I look out the window again. Somewhere down there, Romy is going on with her day. Maybe she’s in her tasting room. Maybe she’s out in her vineyard checking on the vines or whatever someone does in a vineyard. Maybe she’s collapsed on her couch after delivering orders all day.
Fuck. The thought of her being exhausted and alone makes it harder to breathe, so I make a decision.
Tomorrow morning, I’m going down the mountain. I’m going to Romy’s vineyard. And I’m going to fix my mistake.
I never should’ve slammed that door in her face.
Chapter Three
Romy
“And this one,” I say, pouring a generous sample of my Cabernet Sauvignon into the older woman’s glass, “is aged for eighteen months in French oak barrels. It’s bold, but smooth.”

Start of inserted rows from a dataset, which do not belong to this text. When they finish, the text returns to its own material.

(** C8.  A recipient whose resolved weight exceeds the maximum weight, or
    whose resolved volume exceeds the maximum volume, has no delivery event
    and at most one warning at any moment of the loop, is out of the
    unvisited set after every iteration that continues the loop, and in the
    run that returns it has no delivery event and exactly one warning among
    the printed lines. *)
Theorem too_big_never_delivered calculate_distance set_order self c :
  NoDup (set_order (map (fun r => child (row_child r)) (assign_gifts self))) ->
  c ∈ set_order (map (fun r => child (row_child r)) (assign_gifts self)) ->
  is_too_big self (assign_gifts self) c = true ->
  (forall st,
     in_loop calculate_distance set_order self st ->
     (Delivery c ∉ route st) /\
     (occurrences c (warned (stdout st)) <= 1)%nat) /\
  (forall st st',
     in_loop calculate_distance set_order self st -> unvisited st <> [] ->
     loop_body calculate_distance self (assign_gifts self) st = Ok (Continue st') ->
     c ∉ unvisited st') /\
  (forall fuel final,
     optimize_route calculate_distance set_order self fuel = Some (Ok final) ->
     (Delivery c ∉ route final) /\
     occurrences c (warned (stdout final)) = 1%nat).
Proof.
  intros Hnd Hc Hbig. split; [|split].
  - intros st Hin.
    destruct (too_big_in_loop _ _ _ Hnd c Hc Hbig st Hin)
      as (_ & Hr & [(_ & _ & ->)|[_ ->]]); split; (done || lia).
  - intros st st' Hin Hne Hbody.
    destruct (too_big_in_loop _ _ _ Hnd c Hc Hbig st Hin) as (_ & _ & IH).
    apply loop_body_Continue in Hbody
      as [(c' & row & cargo' & leg & Hnear & Hrow & Hc' & Hun & ->)
         |(_ & Hkept & leg & m & Hm & ->)]; simpl.
    + destruct IH as [(Hcu & Hcargo & _)|[Hcu _]].
      * apply unload_Ok in Hun as (n & Hn & _).
        rewrite Hcargo, lookup_empty in Hn. done.
      * by intros [_ ?]%list_elem_of_filter.
    + intros [? _]%list_elem_of_filter. done.
  - intros fuel final (st & _ & Hexit & Hfin)%optimize_route_Ok.
    destruct (too_big_at_exit _ _ _ Hnd c Hc Hbig st Hexit) as [Hr Hocc].
    apply finish_Ok in Hfin as (leg & _ & -> & _ & _ & _ & ->). split.
    + intros [Hd|[=]%list_elem_of_singleton]%elem_of_app. done.
    + rewrite warned_app, occurrences_app, Hocc. by destruct (float_gt _ _).
Qed.

Lemma too_big_never_delivered_witness :
  match Sample.run Sample.heavy_gift with
  | Some (Ok final) =>
      route final = [Refuel ∅] /\
      (Delivery 1 ∉ route final) /\
      occurrences 1 (warned (stdout final)) = 1%nat
  | _ => False
  end.
Proof.
  destruct (Sample.run Sample.heavy_gift) as [[final|e]|] eqn:E.
  - split; [vm_compute in E; injection E as <-; reflexivity|].
    refine (proj2 (proj2 (too_big_never_delivered Sample.taxicab remove_dups
                            Sample.heavy_gift 1 _ _ _)) 40%nat final E).
    + apply NoDup_remove_dups.
    + vm_compute. left.
    + vm_compute. reflexivity.
  - vm_compute in E. discriminate E.
  - vm_compute in E. discriminate E.
Defined.

(** C9.  Once the loop is over, and with a speed that is not zero, the
    code after the loop returns, whether or not the budget is exceeded: it
    hands back the route built by the loop with the closing reload
    appended.  The required-speed advisory is printed exactly when the
    elapsed time exceeds the budget, and the speed it reports is elapsed
    time / budget * speed. *)
Theorem budget_advisory calculate_distance set_order self fuel st :
  while_unvisited calculate_distance self (assign_gifts self) fuel
    (initial_state set_order (assign_gifts self)) = Some (Ok st) ->
  ~ (speed_kmh self == 0)%Q ->
  exists final,
    optimize_route calculate_distance set_order self fuel = Some (Ok final) /\
    route final = route st ++ [Refuel ∅] /\
    forall kmh,
      RequiredSpeed kmh ∈ stdout final <->
      (max_time_hours self < total_time final)%Q /\
      kmh = (total_time final / max_time_hours self * speed_kmh self)%Q.
Proof.
  intros Hloop Hnz.
  assert (loop_exit calculate_distance set_order self st) as Hexit.
  { eapply while_unvisited_exit; [apply loop_start | exact Hloop]. }
  unfold optimize_route. rewrite Hloop.
  destruct (finish calculate_distance self st) as [final|e] eqn:Hfin.
  2:{ unfold finish in Hfin. rewrite py_truediv_returns in Hfin by done.
      discriminate Hfin. }
  exists final. split; [done|].
  apply finish_Ok in Hfin as (leg & _ & Hroute & _ & _ & _ & Hout).
  split; [done|]. intros kmh. rewrite Hout, elem_of_app.
  destruct (float_gt _ _) eqn:E.
  - apply float_gt_Fin in E. split.
    + intros [Hin|Hin].
      * apply (stdout_at_exit _ _ _ _ Hexit) in Hin as [c [=]].
      * apply elem_of_cons in Hin as [[=]|Hin].
        apply list_elem_of_singleton in Hin as [= ->]. done.
    + intros [_ ->]. right. right. left.
  - assert (~ (max_time_hours self < total_time final)%Q) as Hnot.
    { intros Hlt. apply float_gt_Fin in Hlt. congruence. }
    split; [|tauto].
    intros [Hin|Hin].
    + apply (stdout_at_exit _ _ _ _ Hexit) in Hin as [c [=]].
    + apply list_elem_of_singleton in Hin as [=].
Qed.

The couple, Helen and Frank, who are visiting from Portland, lean in to inhale the aroma, their faces lighting up with genuine appreciation. It’s barely nine in the morning, way too early for wine tasting by any reasonable standard. I don’t even offer tastings on a Tuesday, but when they knocked on my door twenty minutes ago with such earnest enthusiasm, I couldn’t say no. I never can.
“This is absolutely divine,” Helen says after her first sip. “Frank, we need to bring some of this home.”
“We need to bring all of it home,” Frank agrees, already eyeing the wine bottles lined up behind me.